■ **Input for this task**:

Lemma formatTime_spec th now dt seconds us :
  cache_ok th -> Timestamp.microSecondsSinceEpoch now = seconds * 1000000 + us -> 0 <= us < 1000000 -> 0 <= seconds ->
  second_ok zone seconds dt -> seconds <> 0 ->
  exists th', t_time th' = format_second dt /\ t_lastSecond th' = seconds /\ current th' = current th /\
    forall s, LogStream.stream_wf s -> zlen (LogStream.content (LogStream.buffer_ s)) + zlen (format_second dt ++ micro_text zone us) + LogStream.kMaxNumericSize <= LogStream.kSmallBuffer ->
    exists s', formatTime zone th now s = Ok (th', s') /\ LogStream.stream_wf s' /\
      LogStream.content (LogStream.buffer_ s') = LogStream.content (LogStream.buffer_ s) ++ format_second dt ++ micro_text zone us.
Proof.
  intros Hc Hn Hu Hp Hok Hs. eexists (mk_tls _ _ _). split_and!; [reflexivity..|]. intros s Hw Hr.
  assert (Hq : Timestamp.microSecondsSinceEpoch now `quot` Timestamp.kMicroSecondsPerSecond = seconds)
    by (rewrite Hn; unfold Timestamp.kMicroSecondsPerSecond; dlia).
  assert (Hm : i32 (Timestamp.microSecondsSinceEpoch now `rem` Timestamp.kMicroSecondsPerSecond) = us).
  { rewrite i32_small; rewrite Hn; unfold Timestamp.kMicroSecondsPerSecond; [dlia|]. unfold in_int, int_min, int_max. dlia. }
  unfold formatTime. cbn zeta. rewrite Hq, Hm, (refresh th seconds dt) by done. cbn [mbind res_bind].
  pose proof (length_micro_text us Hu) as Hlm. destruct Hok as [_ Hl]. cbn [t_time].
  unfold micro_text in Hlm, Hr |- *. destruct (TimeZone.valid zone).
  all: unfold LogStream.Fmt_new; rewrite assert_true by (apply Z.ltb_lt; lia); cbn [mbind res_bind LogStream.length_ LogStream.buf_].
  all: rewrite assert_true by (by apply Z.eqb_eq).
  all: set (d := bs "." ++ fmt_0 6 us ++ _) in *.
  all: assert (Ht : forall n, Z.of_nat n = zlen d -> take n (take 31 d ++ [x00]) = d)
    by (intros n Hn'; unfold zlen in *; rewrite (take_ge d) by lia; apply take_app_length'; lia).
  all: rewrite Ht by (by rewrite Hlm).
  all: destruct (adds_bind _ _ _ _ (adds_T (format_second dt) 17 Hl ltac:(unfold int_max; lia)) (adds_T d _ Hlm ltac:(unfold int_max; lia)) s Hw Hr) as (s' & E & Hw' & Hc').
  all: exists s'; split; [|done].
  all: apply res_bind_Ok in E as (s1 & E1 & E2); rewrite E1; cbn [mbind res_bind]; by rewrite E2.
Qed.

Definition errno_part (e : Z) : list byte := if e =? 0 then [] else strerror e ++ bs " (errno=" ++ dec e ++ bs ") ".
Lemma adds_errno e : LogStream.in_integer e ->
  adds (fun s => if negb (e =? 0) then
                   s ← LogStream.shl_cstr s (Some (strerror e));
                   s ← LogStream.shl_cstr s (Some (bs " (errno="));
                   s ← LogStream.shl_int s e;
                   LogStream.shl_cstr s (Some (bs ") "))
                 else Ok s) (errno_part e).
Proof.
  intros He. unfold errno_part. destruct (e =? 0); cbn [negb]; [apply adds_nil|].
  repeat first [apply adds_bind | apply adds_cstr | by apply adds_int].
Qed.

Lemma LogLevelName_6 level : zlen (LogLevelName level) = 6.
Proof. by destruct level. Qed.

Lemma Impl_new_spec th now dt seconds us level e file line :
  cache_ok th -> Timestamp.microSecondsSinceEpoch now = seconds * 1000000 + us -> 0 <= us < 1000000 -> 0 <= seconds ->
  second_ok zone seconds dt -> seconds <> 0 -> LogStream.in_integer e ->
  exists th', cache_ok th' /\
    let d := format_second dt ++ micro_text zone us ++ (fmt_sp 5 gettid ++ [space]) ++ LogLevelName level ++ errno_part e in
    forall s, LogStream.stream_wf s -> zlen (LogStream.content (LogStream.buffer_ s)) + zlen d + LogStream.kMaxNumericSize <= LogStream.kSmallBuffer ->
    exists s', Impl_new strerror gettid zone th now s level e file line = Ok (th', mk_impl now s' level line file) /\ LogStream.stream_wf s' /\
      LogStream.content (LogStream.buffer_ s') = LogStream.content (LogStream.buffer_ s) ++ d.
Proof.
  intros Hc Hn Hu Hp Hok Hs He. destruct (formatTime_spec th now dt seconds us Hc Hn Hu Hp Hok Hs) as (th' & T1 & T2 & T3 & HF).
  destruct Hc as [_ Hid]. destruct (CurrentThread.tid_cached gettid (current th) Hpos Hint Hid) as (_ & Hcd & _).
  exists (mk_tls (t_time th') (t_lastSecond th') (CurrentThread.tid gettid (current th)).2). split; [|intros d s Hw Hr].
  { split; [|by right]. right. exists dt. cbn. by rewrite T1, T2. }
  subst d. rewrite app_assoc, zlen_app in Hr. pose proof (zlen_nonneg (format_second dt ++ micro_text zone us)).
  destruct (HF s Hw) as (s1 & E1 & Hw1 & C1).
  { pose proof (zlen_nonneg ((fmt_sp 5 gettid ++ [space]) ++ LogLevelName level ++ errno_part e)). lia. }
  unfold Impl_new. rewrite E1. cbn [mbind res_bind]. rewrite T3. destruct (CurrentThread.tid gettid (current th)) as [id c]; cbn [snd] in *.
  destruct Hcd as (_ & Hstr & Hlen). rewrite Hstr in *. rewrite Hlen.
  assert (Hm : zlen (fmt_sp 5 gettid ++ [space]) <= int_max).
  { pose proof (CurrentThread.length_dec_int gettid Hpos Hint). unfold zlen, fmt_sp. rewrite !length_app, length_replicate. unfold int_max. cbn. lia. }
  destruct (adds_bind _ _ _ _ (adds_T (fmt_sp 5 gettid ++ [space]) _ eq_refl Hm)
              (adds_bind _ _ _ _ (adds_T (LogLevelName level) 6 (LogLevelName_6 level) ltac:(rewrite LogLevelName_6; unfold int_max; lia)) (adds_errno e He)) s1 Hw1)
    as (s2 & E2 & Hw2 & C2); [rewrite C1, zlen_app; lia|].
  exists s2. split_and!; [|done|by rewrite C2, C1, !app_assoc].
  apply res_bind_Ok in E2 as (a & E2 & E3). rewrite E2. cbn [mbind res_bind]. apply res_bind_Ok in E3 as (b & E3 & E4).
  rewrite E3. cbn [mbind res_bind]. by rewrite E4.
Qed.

■ **Work task**:
Set down, unchanged, only those lines above that fall between the line with "Proof. by destruct level. Qed." and the line with "destruct Hc as", the two end lines included.

■ **Response**:
Proof. by destruct level. Qed.

Lemma Impl_new_spec th now dt seconds us level e file line :
  cache_ok th -> Timestamp.microSecondsSinceEpoch now = seconds * 1000000 + us -> 0 <= us < 1000000 -> 0 <= seconds ->
  second_ok zone seconds dt -> seconds <> 0 -> LogStream.in_integer e ->
  exists th', cache_ok th' /\
    let d := format_second dt ++ micro_text zone us ++ (fmt_sp 5 gettid ++ [space]) ++ LogLevelName level ++ errno_part e in
    forall s, LogStream.stream_wf s -> zlen (LogStream.content (LogStream.buffer_ s)) + zlen d + LogStream.kMaxNumericSize <= LogStream.kSmallBuffer ->
    exists s', Impl_new strerror gettid zone th now s level e file line = Ok (th', mk_impl now s' level line file) /\ LogStream.stream_wf s' /\
      LogStream.content (LogStream.buffer_ s') = LogStream.content (LogStream.buffer_ s) ++ d.
Proof.
  intros Hc Hn Hu Hp Hok Hs He. destruct (formatTime_spec th now dt seconds us Hc Hn Hu Hp Hok Hs) as (th' & T1 & T2 & T3 & HF).
  destruct Hc as [_ Hid]. destruct (CurrentThread.tid_cached gettid (current th) Hpos Hint Hid) as (_ & Hcd & _).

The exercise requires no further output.